Photo by Danny Fulgencio.


It never hurts to have a friend in your corner, especially a politician. Former state Rep. Harryette Ehrhardt has fought to save historic neighborhoods and to improve Dallas public schools. But perhaps she is best known as a supporter of gay rights. Despite the risks of being one of the first public allies in Dallas, she worked to pass anti-hate crime legislation and opened the home she shared with her late husband Jack to openly gay politicians running for office. Her advocacy earned her the nickname “Fairy Godmother of Texas” in the gay community. “It’s been an honor and a privilege and a lot of fun,” she says. 

How did you first get involved with LGBTQ advocacy?

Nolan Estes, who was the DISD superintendent, was interviewed by the newspaper and said (the district) would fire any gay teacher in Dallas.
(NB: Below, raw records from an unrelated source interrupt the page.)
(* ===== verification/LogicalPtraceWait.v ===== *)
(** * Logical waits

    What wait4 and waitid mean on the logical ptrace table: which tracees a
    request covers, which event a wait returns, and that the event that was
    selected can be consumed. *)

From S2P Require Import Prelude SlotArray Chain LogicalPtrace LogicalPtraceOps LogicalPtraceInv.
From S2P Require Import LogicalPtraceQueue LogicalPtracePreserve LogicalPtraceSafety LogicalPtraceEvents.
From stdpp Require Import list gmap relations.
#[local] Open Scope Z_scope.

(** A tracee the request waits for. *)
Definition covered (t : LogicalPtraceTable) (q : LogicalWaitRequest) (r : LogicalPtraceRelation) : bool :=
  in_use r && RelationOwnedByWaiter r q && SelectorMatches t r q &&
  WaitClassMatches (rq_options q) (lr_wait_class r).

(** Its oldest event is of a kind the request asks for. *)
Definition reportable (t : LogicalPtraceTable) (q : LogicalWaitRequest) (r : LogicalPtraceRelation) : bool :=
  covered t q r && negb (lr_event_count r =? 0) && EventMatchesWaitKind q (head_event r).

Definition head_sequence (r : LogicalPtraceRelation) : Z := ev_sequence (head_event r).

Definition match_of (slot : Z) (r : LogicalPtraceRelation) : LogicalWaitMatch :=
  Build_LogicalWaitMatch slot 0 (lr_generation r) (head_sequence r).

Lemma select_one_spec t q slot r mr o m : wm_reserved m = 0 ->
  select_one t q slot r (mr, o, m) =
  (mr || covered t q r,
   if reportable t q r && (head_sequence r <? o) then head_sequence r else o,
   if reportable t q r && (head_sequence r <? o) then match_of slot r else m).
Proof.
  intros Hm. unfold select_one, reportable, covered, in_use, match_of, head_sequence. simpl.
  rewrite Hm, Z.ltb_antisym.
  destruct (lr_occupied r =? 0); simpl; [by rewrite orb_false_r|].
  destruct (RelationOwnedByWaiter r q); simpl; [|by rewrite orb_false_r].
  destruct (SelectorMatches t r q); simpl; [|by rewrite orb_false_r].
  destruct (WaitClassMatches _ _); simpl; [|by rewrite orb_false_r].
  rewrite orb_true_r. destruct (lr_event_count r =? 0); simpl; [done|].
  destruct (EventMatchesWaitKind q (head_event r)); simpl; [|done].
  by destruct (o <=? ev_sequence (head_event r)).
Qed.

(** The loop finds a reportable tracee with the least sequence below the bound. *)
Lemma select_loop_spec t q arr slot mr o m : wm_reserved m = 0 ->
  let '(mr', o', m') := select_loop t q slot arr (mr, o, m) in
  mr' = (mr || existsb (covered t q) arr) /\ o' <= o /\
  (forall r, r ∈ arr -> reportable t q r = true -> o' <= head_sequence r) /\
  ((o' = o /\ m' = m) \/
   exists j r, arr !! j = Some r /\ reportable t q r = true /\ o' = head_sequence r /\ o' < o /\
     m' = match_of (slot + Z.of_nat j) r).
Proof.
  revert slot mr o m. induction arr as [|r arr IH]; intros slot mr o m Hm; cbn [select_loop existsb].
  { split; [by rewrite orb_false_r|]. split; [lia|]. split; [|by left]. by intros r ?%not_elem_of_nil. }
  rewrite (select_one_spec t q slot r mr o m Hm).
  set (take := reportable t q r && (head_sequence r <? o)).
  specialize (IH (slot + 1) (mr || covered t q r) (if take then head_sequence r else o)
    (if take then match_of slot r else m) ltac:(by destruct take)).
  destruct (select_loop _ _ _ _ _) as [[mr' o'] m']. destruct IH as (Hmr & Hle & Hmin & Hres).
  split; [by rewrite Hmr, orb_assoc|].
  assert (o' <= o /\ (reportable t q r = true -> o' <= head_sequence r)) as [Ho Hr].
  { unfold take in Hle. destruct (reportable t q r); simpl in Hle; [|done].
    destruct (Z.ltb_spec (head_sequence r) o); lia. }
  split; [done|]. split; [intros x [->|Hx]%elem_of_cons; [done|by apply Hmin]|].
  destruct Hres as [[-> ->]|(j & x & Hj & Hx & Hs & Hlt & ->)].
  - unfold take in *. destruct (reportable t q r) eqn:Hrep; simpl in *; [|by left].
    destruct (Z.ltb_spec (head_sequence r) o); [|by left]. right. exists O, r.
    repeat (split; [done|]). by rewrite Z.add_0_r.
  - right. exists (S j), x. split; [done|]. split; [done|]. split; [done|]. split.
    + unfold take in Hlt. destruct (_ && _) eqn:E; [|done]. apply andb_true_iff in E as [_ E%Z.ltb_lt]. lia.
    + f_equal. lia.
Qed.
Definition HandleAttach (caller target : LogicalTaskKey) (request address data : Z) : M (Z * PtraceOutcome) :=
  let kind := if request =? PTRACE_ATTACH then kAttach else kSeize in
  if (request =? PTRACE_SEIZE) && negb (address =? 0) then ret (0, answer EIO) else
  let* error := CheckAttachPermission caller target kind in
  let* error := (if error =? 0 then
    let* (error, _) := on_logical_out (fun t => CreateLogicalPtraceRelation t target caller kind kNormal
      (if request =? PTRACE_SEIZE then data else 0)) in ret error
    else ret error) in
  if negb (error =? 0) then ret (0, answer error) else
  let* t := get_logical in
  let* stop := (match FindLogicalPtraceRelation t target with
    | None => ret None
    | Some i => on_dispatcher (fun d => EnsureStopRecord d (relations t !!! i))
    end) in
  match stop with
  | None =>
    let* _ := on_logical (fun t => EraseLogicalPtraceRelation t target true) in ret (EPROTO, answer 0)
  | Some s =>
    if request =? PTRACE_ATTACH then
      let* _ := write_dispatcher (fun d => let stop := ld_stops d !!! s in
        dbump (put_stop s (with_flags stop (ds_flags stop ||| kLogicalPtraceStopAttachPending)) d)) in
      ret (0, {| po_handled := true; po_result := 0;
                 po_target := FillTargetFromStop Action_kInterrupt target 0 None |})
    else ret (0, answer 0)
  end.

Definition HandleInterrupt (target : LogicalTaskKey) (address data : Z) (i : nat) : M (Z * PtraceOutcome) :=
  let* t := get_logical in
  let relation := relations t !!! i in
  let* stop := on_dispatcher (fun d => EnsureStopRecord d relation) in
  let* d := get_dispatcher in
  match stop with
  | Some s =>
    let stop := ld_stops d !!! s in
    if negb (address =? 0) || negb (data =? 0) || negb (lr_attach_kind relation =? kSeize) ||
       (lr_state relation =? kStopped) || (lr_state relation =? kExitZombie) ||
       has (ds_flags stop) (kLogicalPtraceStopInterruptPending ||| kLogicalPtraceStopCurrentValid)
    then ret (0, answer EIO)
    else
      let* _ := write_dispatcher (fun d =>
        dbump (put_stop s (with_flags stop (ds_flags stop ||| kLogicalPtraceStopInterruptPending)) d)) in
      ret (0, {| po_handled := true; po_result := 0;
                 po_target := FillTargetFromStop Action_kInterrupt target 0 None |})
  | None => ret (0, answer EIO)
  end.

Definition HandlePtraceEntry (caller : LogicalTaskKey) (arguments : list Z) : M (Z * PtraceOutcome) :=
  let request := arguments !!! 0%nat in
  let argument1 := arguments !!! 1%nat in
  let address := arguments !!! 2%nat in
  let data := arguments !!! 3%nat in
  if request =? PTRACE_TRACEME then HandleTraceme caller
  else if (argument1 =? 0) || (INT32_MAX <? argument1) then
    let* d := get_dispatcher in
    if ld_operation_count d =? kLogicalPtraceDispatchCapacity then ret (ENOSPC, unhandled)
    else ret (0, answer ESRCH)
  else
    let* (error, target) := ResolveTask caller (s32 argument1) in
    if foreign error then ret (0, unhandled) else
    let* d := get_dispatcher in
    if ld_operation_count d =? kLogicalPtraceDispatchCapacity then ret (ENOSPC, answer 0)
    else if negb (error =? 0) then ret (0, answer error)
    else if (request =? PTRACE_ATTACH) || (request =? PTRACE_SEIZE)
    then HandleAttach caller target request address data
    else
      let* relation := FindOwnedRelation caller target in
      match relation with
      | None => ret (0, answer ESRCH)
      | Some i =>
        if request =? PTRACE_INTERRUPT then HandleInterrupt target address data i
        else let* outcome := HandleStoppedRequest caller target request address data i in ret (0, outcome)
      end.

(** ** Waits *)

Definition WriteRusage (waiter tracee : LogicalTaskKey) (event : LogicalPtraceEvent) (address : Z) : M Z :=
  let* (error, usage) := FillWaitRusage tracee event in
  if negb (error =? 0) then ret error else WriteMemory waiter address usage.
Lemma DispatchLogicalPtraceExit_ok caller number e : env_ok e -> TaskKeyValid caller = true ->
  post (DispatchLogicalPtraceExit caller number) e (exit_effect caller number e).
Proof.
  intros Hok Hk. pose proof Hok as [Hcore Hheld]. unfold DispatchLogicalPtraceExit. wp.
  rewrite (ck_init _ _ Hcore), (ok_init _ (ck_table _ _ Hcore)), Hk. cbn [negb orb].
  pose proof (find_operation_spec _ _ Hcore caller Hk) as Hf.
  destruct (FindOperation (dispatcher e) caller) as [i|]; [|wp; split; [done|]; split; [done|]; by rewrite Hf].
  destruct Hf as (o & Hi & <- & Ho & _). rewrite (list_lookup_total_correct _ _ _ (proj1 Hi)).
  unfold exit_effect. rewrite Ho. test as Hn; [by wp|]. test as Hs; [by wp|]. wp.
  destruct (operation_erased _ _ Hcore i o Hi) as [Hc' Hm']. split; [|done].
  split; [done|]. intros k. cbn [dispatcher logical set_dispatcher]. unfold held. rewrite Hm'.
  rewrite (held_delete _ _ o Ho) by lia. apply Hheld.
Qed.
End Safety.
Asked how he’d know if they were gay, he said the students or the principal or the parents could tell him. That would have been a Spanish Inquisition. I was on the school board. My husband brought me a cup of tea with the newspaper under his arm while I was still in bed. He said, “We have a problem.”

What happened next?

All the way to my office at Mountain View College, I was gripping the steering wheel, saying, “All right God, you’ve given me this ball. What am I supposed to do?” I called a friend, Milton Tobian, and he said, “If you touch this, you’ll be through politically.” I said, “Will you help me?” We went to every board member, but it got taken care of because the business community didn’t want such an issue in Dallas. We changed the personnel policy.

Were you worried it would ruin your career?

Oh, I didn’t care. I never gave that a thought. I wasn’t interested in being a politician. I was interested in doing something that was right. 

What other advocacy stories stand out?

One of the gay bars had an arson, and it burned all the clothes of the female impersonators. I had evening dresses that I never wore, so I just donated them. When it opened again, they invited Jack and me to come as their guests. I took the opportunity to thank Dallas teachers and administrators for what they did for our children.

I got a phone call the next morning from a reporter at the Dallas Morning News. She said, “Tell me you weren’t at a gay bar last night. Tell me you didn’t thank the teachers. My editor says if it’s true, we’ll have to print it.” They ran it in the paper — a whole third of the front page with my picture in it. That’s when it hit the fan. 

Was it dangerous to be an LGBTQ ally? 

We got calls. We got death threats. It was terrible. My son was beat up. Our daughter had to have a police officer attend kindergarten with her. We had police in front of our house 24/7. If that’s what happened to me, think what it must have been like to be gay back then. That’s when I realized how awful this was. What a terrible, discriminatory thing. We got very involved. The ball just came to us, and we had to accept it.

How did you help in the state legislature?

I represented the largest gay district in the U.S. outside of New York and San Francisco. I was elected with their help. I tried to get the anti-hate laws passed, and it took all eight years I was in the legislature. I’m delighted for the first time this session there’s a gay-lesbian caucus. That’s great progress, but we need to stop this ridiculous talk about bathrooms. We need to get 21.06 off the books. It’s an unconstitutional Texas law that says any sexual activity between members of the same sex is a criminal act.

What are you most proud of?

I think it was that the gay community knew that an elected official, respected physician and their family believed in them, supported them and believed they deserved to be treated with respect and equality.